В это время к Розе подошли двое, мужчина и женщина, и заговорили с нею, на что она, по наблюдению со стороны, отреагировала странно — сначала резко подобралась, словно вскинулась от испуга, а потом только слушала и с некоторым подобострастием кивала головой. Говорил в основном мужчина — молодой, высокий, с красивым тонким широковатым лицом. От лишней упитанности он был мешковат фигурой, и этим, наверное, сам огорчался, потому что со взглядом холодным и острым вопреки общему мнению отнюдь не выглядел добряком. У него был приятный хорошо поставленный голос, рокоток которого долетал до Евы, уже подходившей к ним ближе. А женщина миниатюрной Еве, ростом 158 сантиметров, показалась высокой и щуплой, как хрустальная статуэтка. Она стояла, отведя в сторону руку с папиросой, чуток подавшись вперед тазом и гордо откинув голову. Одета была в демисезонное пальто покроя "перевернутый треугольник" — широкие плечи, узкие бедра, и в низко надвинутую на лоб шляпу с прямыми полями. Абрис женщины, необычный для московских улиц, не указывающий на возраст и немного старомодный, бросался в глаза и наполнял первое впечатление противоречивостью. Да, она хорошо смотрелась в длинном, но вызывала сожаление закрытость красивых стройных ног, угадывающихся по узкой стопе и тонкой щиколотке. В ней замечалась преднамеренность того, чтобы визуально вытянуть фигурку вверх и сделать тоньше, но возникала досада, что не видно шеи. Очень красивое, на вкус Евы, лицо с массой прелестных ассиметричных деталей чуть портил темный оттенок кожи и хищный взгляд.
— Это еще не все, — вдруг вклинилась в разговор эта женщина. — Просто пройти — нам мало. И будет неправильно.
Сказано это было довольно внятно, но продемонстрировало тройную патологию речи, что встречается крайне редко в одном человеке, — картавость{3}, шепелявость{4} и гнусавость{5}. Все эти огорчительные определения, в итоге, означают лишь искажение ряда звуков при их воспроизведении, не больше того. И все же наблюдать их не очень приятно, понимая, что они являются признаками вырождения{6}. Но в данном случае явные дефекты речи не грешили чрезмерностью, были сглаженными, вроде даже невзначай получавшимися и не только не умаляли приятности, исходившей от говорившей женщины, но в сочетании с ее мягким, волнующего тембра голосом сообщали ей необыкновенную милоту, обаяние — то, что французы называют шармом.
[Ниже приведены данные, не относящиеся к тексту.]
(** [table[cmd]] for a decoded or given [cmd]: [Ok None] when it is
    falsy (unknown command), [Ok (Some names)] for a schema; the
    [forEach] on an inherited member raises. *)
Definition schema (table : list (string * list string)) (cmd : jsval)
    : result (option (list string)) :=
  key ← property_key cmd;
  match key with
  | Some name =>
      match assoc table name with
      | Some names => Ok (Some names)
      | None =>
          if existsb (String.eqb name) inherited then Throw TypeError
          else Ok None
      end
  | None => Ok None
  end.

(** [opt.cmd]: [undefined] when absent. *)
Definition prop_or_undefined (props : list (string * jsval)) (k : string) : jsval :=
  default JUndefined (get_prop props k).

Fixpoint encodeFields (opt : list (string * jsval)) (data : Buffer)
    (names : list string) : result Buffer :=
  match names with
  | [] => Ok data
  | n :: names' =>
      match get_prop opt n with
      | Some v => vs ← amf0EncodeOne v; encodeFields opt (data ++ vs) names'
      | None => encodeFields opt data names'
      end
  end.

(** [encodeAMF0Cmd(opt)] and [encodeAMF0Data(opt)], on the properties of
    [opt]. *)
Definition encodeWith (table : list (string * list string))
    (opt : list (string * jsval)) : result Buffer :=
  let cmd := prop_or_undefined opt "cmd" in
  data ← amf0EncodeOne cmd;
  names ← schema table cmd;
  match names with
  | Some names => encodeFields opt data names
  | None => Ok data
  end.

Definition encodeAmf0Cmd := encodeWith rtmpCmdCode.
Definition encodeAmf0Data := encodeWith rtmpDataCode.

Fixpoint decodeFields (fuel : nat) (resp : list (string * jsval))
    (buffer : Buffer) (names : list string) : fr (list (string * jsval)) :=
  match names with
  | [] => mret resp
  | n :: names' =>
      if 0 <? blen buffer then
        r ← amf0DecodeOne fuel buffer;
        match r with
        | None => raise TypeError
        | Some r =>
            decodeFields fuel (set_prop resp n (value r))
              (slice_from buffer (len r)) names'
        end
      else decodeFields fuel resp buffer names'
  end.

(** [decodeAMF0Cmd(dbuf)] and [decodeAmf0Data(dbuf)]: the properties of
    the response object. *)
Definition decodeWith (table : list (string * list string)) (fuel : nat)
    (dbuf : Buffer) : fr (list (string * jsval)) :=
  cmd ← amf0DecodeOne fuel dbuf;
  match cmd with
  | None => raise TypeError
  | Some cmd =>
      let resp := set_prop [] "cmd" (value cmd) in
      let buffer := slice_from dbuf (len cmd) in
      names ← lift (schema table (value cmd));
      match names with
      | Some names => decodeFields fuel resp buffer names
      | None => mret resp
      end
  end.

Definition decodeAmf0Cmd := decodeWith rtmpCmdCode.
Definition decodeAmf0Data := decodeWith rtmpDataCode.

End Amf0.

(* ===================================================================== *)
(** * lib/rtmp/rtmp_session : the chunk codec *)
(* ===================================================================== *)

Module Header.
Record t := mk {
  fmt : Z;
  cid : Z;
  timestamp : Z;
  length : Z;
  type : Z;
  stream_id : Z;
}.
End Header.

Module RtmpPacket.
Record t := mk {
  header : Header.t;
  clock : Z;
  delta : Z;
  payload : option Buffer;   (* [null] until allocated *)
  capacity : Z;
  bytes : Z;
}.
(** [RtmpPacket.create(fmt = 0, cid = 0)]. *)
Definition create (fmt cid : Z) : t :=
  mk (Header.mk fmt cid 0 0 0 0) 0 0 None 0 0.

End RtmpPacket.

Module Chunk.

Definition RTMP_CHUNK_TYPE_0 := 0.
Definition RTMP_CHUNK_TYPE_1 := 1.
Definition RTMP_CHUNK_TYPE_2 := 2.
Definition RTMP_CHUNK_TYPE_3 := 3.

Definition MAX_CHUNK_HEADER := 18.
Definition RTMP_CHUNK_SIZE := 128.


(** [rtmpHeaderSize = [ 11, 7, 3, 0 ]]; [undefined] at any other index. *)
Definition rtmpHeaderSize (i : Z) : option Z := [11; 7; 3; 0] !! Z.to_nat i.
Можно было, конечно, назвать ее выговор французским, чтобы не сказать, что она грассировала, что с прононсом воспроизводила носовые звуки, тогда это прозвучит как комплимент, естественный при ее долгом пребывании во Франции. Ее шепелявость сопровождалась симпатичной мимикой: верхняя губа поджималась, а нижняя искривлялась, вытягиваясь желобком вправо, — ее строгое лицо от этого изменялось и приобретало недостающую мягкость.
— Понимаю. Безусловно, вы правы. Прошу вас, пойдемте, — ответила Роза, замечая подошедшую Еву и кивком приглашая ее идти следом.